◆ WHAT IS EXPECTED ◆
Below is a block of entries; repeat exactly the lines starting at the line that contains "(Rejected (new_Error []))" and ending at the line that contains "uploads (trace w)", both included.
SUPPLIED DATA Block Start
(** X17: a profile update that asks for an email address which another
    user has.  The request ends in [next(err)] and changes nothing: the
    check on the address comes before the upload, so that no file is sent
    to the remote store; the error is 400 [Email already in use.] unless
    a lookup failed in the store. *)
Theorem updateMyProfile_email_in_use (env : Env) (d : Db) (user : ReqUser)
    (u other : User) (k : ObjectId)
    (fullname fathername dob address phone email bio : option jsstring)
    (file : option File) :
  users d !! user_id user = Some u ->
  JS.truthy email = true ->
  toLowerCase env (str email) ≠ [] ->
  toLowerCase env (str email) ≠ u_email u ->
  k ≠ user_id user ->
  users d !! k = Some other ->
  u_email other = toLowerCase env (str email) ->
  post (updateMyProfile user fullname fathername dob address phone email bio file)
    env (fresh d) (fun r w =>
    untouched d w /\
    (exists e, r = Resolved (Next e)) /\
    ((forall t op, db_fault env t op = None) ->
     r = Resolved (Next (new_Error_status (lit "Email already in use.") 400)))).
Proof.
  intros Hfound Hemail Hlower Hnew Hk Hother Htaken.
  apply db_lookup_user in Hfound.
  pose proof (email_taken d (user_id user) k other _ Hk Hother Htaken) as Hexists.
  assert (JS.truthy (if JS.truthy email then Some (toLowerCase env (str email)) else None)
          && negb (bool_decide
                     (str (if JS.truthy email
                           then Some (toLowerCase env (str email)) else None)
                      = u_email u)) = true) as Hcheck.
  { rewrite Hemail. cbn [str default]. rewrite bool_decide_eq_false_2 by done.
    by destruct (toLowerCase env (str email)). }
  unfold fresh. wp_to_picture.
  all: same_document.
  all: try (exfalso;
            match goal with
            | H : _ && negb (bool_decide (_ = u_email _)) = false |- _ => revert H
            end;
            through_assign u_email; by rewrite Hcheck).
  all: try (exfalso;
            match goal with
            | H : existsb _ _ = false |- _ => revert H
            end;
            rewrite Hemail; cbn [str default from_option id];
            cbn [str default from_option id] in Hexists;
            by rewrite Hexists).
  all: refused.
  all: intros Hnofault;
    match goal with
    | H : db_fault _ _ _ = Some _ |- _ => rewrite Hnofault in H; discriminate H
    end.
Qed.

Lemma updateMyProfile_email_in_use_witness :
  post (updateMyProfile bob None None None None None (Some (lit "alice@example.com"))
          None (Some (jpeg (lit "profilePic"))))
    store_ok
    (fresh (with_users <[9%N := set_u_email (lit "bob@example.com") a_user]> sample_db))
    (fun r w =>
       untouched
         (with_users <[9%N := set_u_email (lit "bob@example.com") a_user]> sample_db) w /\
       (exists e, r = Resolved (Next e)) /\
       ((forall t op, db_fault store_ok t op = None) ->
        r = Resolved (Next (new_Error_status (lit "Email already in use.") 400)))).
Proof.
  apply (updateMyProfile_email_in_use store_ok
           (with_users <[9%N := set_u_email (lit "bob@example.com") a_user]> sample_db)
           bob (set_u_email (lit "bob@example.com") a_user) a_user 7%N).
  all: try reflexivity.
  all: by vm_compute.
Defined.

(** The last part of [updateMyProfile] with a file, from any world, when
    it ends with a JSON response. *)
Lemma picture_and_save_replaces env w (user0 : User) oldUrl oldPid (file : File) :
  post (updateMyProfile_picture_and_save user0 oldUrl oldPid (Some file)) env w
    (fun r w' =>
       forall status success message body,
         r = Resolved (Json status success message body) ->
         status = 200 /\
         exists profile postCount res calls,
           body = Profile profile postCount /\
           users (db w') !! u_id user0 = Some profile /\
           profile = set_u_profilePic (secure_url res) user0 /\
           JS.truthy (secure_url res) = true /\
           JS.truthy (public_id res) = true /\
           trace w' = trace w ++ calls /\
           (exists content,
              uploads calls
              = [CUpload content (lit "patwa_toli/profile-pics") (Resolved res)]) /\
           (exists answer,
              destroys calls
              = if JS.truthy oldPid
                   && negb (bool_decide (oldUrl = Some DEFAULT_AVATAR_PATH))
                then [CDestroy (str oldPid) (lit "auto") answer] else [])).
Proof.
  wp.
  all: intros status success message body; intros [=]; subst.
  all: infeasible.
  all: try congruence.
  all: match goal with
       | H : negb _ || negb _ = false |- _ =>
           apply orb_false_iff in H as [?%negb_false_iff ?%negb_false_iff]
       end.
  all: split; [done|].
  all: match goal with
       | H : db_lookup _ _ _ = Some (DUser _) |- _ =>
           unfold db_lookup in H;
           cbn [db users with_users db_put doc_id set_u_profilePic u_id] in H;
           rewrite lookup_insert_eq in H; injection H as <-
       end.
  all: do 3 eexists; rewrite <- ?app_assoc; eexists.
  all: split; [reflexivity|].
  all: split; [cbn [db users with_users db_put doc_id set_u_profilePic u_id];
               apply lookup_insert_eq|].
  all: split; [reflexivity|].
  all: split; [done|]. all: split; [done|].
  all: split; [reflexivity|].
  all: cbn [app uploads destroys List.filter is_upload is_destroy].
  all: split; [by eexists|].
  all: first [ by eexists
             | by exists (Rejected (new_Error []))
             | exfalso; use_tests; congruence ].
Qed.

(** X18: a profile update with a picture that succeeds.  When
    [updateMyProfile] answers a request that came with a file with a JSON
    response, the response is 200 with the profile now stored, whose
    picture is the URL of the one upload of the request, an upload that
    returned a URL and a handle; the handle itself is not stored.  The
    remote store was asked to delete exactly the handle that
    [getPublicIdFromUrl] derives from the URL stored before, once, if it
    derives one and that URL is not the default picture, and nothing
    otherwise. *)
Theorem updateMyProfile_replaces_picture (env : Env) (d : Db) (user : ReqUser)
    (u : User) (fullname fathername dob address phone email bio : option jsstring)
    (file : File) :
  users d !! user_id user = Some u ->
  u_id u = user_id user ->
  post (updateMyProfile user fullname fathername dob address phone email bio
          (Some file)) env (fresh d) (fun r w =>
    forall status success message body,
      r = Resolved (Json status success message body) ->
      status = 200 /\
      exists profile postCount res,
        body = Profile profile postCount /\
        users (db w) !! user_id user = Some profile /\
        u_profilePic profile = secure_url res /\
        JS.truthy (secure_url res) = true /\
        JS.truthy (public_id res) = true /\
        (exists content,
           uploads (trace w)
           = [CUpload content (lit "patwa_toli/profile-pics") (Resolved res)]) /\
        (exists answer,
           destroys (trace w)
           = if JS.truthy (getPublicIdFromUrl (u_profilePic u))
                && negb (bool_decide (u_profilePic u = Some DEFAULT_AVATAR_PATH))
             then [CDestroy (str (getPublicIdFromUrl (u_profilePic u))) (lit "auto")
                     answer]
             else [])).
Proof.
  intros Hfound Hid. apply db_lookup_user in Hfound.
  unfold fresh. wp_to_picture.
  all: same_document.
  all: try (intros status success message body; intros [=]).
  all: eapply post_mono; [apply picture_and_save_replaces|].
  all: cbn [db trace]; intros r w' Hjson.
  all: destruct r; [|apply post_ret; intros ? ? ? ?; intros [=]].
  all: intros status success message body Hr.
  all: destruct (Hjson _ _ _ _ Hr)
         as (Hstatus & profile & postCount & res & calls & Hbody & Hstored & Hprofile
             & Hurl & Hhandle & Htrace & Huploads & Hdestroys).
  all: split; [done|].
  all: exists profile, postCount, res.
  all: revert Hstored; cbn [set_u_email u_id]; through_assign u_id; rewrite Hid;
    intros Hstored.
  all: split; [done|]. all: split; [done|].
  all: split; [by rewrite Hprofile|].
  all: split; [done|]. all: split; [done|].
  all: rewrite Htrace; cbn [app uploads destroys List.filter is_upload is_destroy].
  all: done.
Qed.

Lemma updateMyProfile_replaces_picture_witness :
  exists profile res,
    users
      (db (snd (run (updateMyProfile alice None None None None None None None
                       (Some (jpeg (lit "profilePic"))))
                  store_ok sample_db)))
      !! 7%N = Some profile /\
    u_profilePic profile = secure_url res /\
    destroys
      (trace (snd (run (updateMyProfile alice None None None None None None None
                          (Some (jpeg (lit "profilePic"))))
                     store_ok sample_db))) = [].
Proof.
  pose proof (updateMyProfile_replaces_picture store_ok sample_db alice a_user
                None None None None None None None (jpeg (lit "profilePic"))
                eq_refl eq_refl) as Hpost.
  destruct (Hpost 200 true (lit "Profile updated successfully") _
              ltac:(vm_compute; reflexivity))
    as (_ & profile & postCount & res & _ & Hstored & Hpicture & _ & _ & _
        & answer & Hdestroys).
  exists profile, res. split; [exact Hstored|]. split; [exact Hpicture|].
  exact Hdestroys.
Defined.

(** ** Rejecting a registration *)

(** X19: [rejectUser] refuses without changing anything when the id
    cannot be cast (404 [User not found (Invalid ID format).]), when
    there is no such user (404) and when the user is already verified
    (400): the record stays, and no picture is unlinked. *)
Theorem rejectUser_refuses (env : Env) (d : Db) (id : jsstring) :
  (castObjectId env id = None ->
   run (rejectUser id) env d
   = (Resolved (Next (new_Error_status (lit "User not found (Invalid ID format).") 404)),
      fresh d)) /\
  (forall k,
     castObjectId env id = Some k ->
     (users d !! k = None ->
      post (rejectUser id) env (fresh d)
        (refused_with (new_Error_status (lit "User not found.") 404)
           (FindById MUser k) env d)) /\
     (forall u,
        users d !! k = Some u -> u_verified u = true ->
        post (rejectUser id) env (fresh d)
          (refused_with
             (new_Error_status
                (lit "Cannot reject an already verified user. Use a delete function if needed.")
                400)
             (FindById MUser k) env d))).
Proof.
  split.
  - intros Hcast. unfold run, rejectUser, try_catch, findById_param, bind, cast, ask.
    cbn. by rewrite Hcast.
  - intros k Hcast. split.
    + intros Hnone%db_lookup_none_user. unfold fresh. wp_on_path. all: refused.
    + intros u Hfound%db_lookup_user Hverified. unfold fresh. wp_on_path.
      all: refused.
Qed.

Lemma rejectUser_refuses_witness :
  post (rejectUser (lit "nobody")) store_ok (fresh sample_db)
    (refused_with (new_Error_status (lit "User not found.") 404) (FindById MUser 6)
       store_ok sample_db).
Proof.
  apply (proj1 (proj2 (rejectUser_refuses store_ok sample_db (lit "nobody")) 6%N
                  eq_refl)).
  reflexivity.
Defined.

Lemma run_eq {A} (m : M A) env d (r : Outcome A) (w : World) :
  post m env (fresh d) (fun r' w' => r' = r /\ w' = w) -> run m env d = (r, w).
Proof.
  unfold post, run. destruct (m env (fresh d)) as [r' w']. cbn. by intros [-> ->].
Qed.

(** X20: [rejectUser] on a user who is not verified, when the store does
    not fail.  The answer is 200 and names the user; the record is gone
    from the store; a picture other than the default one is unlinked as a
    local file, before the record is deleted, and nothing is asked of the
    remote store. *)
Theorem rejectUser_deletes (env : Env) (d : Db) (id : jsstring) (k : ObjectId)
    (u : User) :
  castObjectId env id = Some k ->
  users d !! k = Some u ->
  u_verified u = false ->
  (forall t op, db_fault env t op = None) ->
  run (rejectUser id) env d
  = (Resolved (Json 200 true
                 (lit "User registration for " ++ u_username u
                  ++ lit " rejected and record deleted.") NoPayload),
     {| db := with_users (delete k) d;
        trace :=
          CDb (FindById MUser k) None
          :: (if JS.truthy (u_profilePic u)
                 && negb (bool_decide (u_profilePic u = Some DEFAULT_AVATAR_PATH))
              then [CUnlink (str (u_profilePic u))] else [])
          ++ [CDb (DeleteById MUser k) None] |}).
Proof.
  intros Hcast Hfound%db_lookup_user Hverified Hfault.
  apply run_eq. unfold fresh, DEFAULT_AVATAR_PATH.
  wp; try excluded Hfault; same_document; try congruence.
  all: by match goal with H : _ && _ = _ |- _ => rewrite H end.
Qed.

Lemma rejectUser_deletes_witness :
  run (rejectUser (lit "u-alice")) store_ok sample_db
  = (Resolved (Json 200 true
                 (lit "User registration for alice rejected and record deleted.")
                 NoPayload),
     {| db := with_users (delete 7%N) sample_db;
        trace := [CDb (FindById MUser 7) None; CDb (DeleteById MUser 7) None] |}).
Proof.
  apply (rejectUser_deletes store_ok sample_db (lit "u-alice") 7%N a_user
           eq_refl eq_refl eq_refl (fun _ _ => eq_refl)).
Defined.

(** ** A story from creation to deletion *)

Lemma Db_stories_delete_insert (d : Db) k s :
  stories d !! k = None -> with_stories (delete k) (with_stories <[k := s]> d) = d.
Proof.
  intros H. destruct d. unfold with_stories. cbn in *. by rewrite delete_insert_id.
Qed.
SUPPLIED DATA Block End
SUPPLIED DATA Block Start
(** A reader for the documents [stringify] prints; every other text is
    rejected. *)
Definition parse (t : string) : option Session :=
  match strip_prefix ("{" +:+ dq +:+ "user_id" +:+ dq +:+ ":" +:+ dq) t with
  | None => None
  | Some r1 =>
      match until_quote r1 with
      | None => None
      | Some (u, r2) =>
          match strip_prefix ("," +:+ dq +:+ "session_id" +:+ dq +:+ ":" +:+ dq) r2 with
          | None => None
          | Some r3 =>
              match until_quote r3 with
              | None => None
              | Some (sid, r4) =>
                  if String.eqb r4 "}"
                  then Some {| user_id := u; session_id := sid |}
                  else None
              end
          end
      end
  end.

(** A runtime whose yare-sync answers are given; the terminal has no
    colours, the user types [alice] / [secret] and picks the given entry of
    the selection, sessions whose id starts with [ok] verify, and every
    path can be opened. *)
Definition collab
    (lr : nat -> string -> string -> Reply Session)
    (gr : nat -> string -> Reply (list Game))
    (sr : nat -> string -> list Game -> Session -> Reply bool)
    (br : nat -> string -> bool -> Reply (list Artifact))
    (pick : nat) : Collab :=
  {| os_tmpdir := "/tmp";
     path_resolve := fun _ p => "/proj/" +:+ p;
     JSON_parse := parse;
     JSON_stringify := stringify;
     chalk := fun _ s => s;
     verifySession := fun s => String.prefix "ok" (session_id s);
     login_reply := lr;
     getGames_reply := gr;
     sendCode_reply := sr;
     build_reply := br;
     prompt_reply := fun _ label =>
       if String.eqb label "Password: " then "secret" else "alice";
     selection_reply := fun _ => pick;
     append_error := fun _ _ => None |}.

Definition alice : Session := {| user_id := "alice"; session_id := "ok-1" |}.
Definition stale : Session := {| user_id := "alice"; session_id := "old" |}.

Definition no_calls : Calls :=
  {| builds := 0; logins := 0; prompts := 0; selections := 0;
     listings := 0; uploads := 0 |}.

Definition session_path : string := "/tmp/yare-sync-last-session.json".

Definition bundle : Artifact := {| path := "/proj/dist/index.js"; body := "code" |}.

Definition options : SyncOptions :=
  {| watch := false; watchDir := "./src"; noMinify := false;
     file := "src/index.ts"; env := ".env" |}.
SUPPLIED DATA Block End
SUPPLIED DATA Block Start
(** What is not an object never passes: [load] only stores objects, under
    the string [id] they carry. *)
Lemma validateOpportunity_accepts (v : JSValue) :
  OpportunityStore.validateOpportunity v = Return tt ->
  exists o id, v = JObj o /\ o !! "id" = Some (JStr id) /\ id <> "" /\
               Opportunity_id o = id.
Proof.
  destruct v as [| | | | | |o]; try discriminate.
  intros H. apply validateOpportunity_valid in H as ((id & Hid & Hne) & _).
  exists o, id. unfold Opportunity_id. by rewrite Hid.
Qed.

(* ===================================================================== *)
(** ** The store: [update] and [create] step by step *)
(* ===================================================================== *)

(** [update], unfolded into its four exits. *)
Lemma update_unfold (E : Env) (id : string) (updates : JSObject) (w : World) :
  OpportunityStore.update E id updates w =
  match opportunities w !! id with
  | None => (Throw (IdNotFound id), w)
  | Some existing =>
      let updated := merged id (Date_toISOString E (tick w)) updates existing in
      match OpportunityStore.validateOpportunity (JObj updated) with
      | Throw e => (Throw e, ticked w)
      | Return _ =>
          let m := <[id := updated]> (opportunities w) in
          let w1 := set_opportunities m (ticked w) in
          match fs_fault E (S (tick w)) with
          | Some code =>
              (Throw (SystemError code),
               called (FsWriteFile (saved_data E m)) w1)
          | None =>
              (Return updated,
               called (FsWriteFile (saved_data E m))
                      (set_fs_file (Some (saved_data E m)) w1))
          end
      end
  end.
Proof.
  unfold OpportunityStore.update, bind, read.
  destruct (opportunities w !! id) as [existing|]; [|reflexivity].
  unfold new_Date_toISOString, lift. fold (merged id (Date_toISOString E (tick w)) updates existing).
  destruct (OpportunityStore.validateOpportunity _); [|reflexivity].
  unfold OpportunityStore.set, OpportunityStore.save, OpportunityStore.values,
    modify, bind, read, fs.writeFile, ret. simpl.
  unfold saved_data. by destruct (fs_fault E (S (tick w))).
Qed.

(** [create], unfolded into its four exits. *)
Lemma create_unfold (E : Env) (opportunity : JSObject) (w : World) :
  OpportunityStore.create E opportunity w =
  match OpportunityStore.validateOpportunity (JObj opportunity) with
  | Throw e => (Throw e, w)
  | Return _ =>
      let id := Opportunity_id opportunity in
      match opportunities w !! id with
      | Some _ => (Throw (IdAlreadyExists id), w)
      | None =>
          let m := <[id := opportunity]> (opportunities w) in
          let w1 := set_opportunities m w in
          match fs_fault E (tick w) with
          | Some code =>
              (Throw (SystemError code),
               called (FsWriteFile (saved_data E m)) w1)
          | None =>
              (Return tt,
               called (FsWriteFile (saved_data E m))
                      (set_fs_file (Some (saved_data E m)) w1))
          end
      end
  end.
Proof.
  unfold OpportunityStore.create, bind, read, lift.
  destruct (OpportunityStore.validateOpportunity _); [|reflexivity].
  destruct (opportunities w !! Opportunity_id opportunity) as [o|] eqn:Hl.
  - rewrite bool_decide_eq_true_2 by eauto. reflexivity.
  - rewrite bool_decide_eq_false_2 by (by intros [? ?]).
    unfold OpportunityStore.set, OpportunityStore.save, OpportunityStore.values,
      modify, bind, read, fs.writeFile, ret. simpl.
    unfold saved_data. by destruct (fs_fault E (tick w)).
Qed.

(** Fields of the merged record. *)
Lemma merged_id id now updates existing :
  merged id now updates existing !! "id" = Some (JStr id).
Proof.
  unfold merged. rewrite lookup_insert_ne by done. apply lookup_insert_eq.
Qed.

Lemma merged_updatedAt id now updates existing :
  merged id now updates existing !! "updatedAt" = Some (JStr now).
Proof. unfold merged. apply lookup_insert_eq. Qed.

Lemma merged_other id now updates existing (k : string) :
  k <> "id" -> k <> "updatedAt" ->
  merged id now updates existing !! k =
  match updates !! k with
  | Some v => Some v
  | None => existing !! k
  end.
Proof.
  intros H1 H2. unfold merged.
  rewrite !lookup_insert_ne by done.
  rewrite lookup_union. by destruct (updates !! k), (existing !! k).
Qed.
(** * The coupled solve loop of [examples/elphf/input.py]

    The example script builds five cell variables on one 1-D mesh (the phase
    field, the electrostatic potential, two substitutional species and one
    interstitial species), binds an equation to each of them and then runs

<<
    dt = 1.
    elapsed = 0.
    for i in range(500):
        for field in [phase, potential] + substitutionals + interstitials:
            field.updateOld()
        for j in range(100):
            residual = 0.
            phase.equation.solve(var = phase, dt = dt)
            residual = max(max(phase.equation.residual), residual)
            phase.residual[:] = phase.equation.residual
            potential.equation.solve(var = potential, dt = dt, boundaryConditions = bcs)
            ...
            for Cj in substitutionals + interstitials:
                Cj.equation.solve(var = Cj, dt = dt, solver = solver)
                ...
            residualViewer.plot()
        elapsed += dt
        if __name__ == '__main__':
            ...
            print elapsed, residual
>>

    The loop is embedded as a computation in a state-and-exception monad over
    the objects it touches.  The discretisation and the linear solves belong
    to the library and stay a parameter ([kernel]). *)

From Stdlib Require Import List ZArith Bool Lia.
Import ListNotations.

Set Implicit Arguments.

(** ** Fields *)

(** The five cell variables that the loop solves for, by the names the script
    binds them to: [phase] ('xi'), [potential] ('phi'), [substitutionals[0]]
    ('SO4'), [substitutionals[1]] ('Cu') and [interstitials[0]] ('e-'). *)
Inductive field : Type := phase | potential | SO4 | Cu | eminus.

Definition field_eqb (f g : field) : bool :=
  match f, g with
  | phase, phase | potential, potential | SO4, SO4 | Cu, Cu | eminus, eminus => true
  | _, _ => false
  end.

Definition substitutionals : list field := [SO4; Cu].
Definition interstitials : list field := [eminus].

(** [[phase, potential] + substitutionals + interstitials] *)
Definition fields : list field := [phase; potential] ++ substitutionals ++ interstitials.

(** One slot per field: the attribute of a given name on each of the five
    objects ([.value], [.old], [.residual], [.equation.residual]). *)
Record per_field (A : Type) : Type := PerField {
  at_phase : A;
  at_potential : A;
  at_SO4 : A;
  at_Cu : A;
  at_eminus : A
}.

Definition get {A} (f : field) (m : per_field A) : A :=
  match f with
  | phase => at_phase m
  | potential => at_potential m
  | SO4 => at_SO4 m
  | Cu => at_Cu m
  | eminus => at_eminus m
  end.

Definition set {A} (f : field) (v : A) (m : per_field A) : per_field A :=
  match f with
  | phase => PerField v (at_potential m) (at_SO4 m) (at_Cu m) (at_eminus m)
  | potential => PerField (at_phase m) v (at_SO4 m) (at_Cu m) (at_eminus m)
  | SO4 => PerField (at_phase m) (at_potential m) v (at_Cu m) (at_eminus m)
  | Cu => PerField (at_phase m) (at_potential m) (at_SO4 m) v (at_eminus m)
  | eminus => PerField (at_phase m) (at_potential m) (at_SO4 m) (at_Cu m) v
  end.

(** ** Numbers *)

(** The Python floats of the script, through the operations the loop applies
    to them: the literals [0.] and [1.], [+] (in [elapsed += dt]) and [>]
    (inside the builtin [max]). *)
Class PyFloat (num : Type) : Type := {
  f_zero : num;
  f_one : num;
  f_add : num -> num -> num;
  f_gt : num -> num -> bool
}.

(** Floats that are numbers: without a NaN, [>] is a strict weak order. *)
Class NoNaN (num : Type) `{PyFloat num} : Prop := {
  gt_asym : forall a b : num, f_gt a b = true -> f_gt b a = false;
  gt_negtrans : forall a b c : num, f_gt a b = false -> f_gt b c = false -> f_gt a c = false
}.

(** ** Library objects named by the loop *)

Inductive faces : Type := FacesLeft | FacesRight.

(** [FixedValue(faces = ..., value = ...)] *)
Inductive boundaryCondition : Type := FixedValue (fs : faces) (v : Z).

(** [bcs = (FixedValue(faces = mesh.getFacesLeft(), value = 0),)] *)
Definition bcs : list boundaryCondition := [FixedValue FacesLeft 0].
SUPPLIED DATA Block End
◆ OUTPUT OF THE TASK ◆
             | by exists (Rejected (new_Error []))
             | exfalso; use_tests; congruence ].
Qed.

(** X18: a profile update with a picture that succeeds.  When
    [updateMyProfile] answers a request that came with a file with a JSON
    response, the response is 200 with the profile now stored, whose
    picture is the URL of the one upload of the request, an upload that
    returned a URL and a handle; the handle itself is not stored.  The
    remote store was asked to delete exactly the handle that
    [getPublicIdFromUrl] derives from the URL stored before, once, if it
    derives one and that URL is not the default picture, and nothing
    otherwise. *)
Theorem updateMyProfile_replaces_picture (env : Env) (d : Db) (user : ReqUser)
    (u : User) (fullname fathername dob address phone email bio : option jsstring)
    (file : File) :
  users d !! user_id user = Some u ->
  u_id u = user_id user ->
  post (updateMyProfile user fullname fathername dob address phone email bio
          (Some file)) env (fresh d) (fun r w =>
    forall status success message body,
      r = Resolved (Json status success message body) ->
      status = 200 /\
      exists profile postCount res,
        body = Profile profile postCount /\
        users (db w) !! user_id user = Some profile /\
        u_profilePic profile = secure_url res /\
        JS.truthy (secure_url res) = true /\
        JS.truthy (public_id res) = true /\
        (exists content,
           uploads (trace w)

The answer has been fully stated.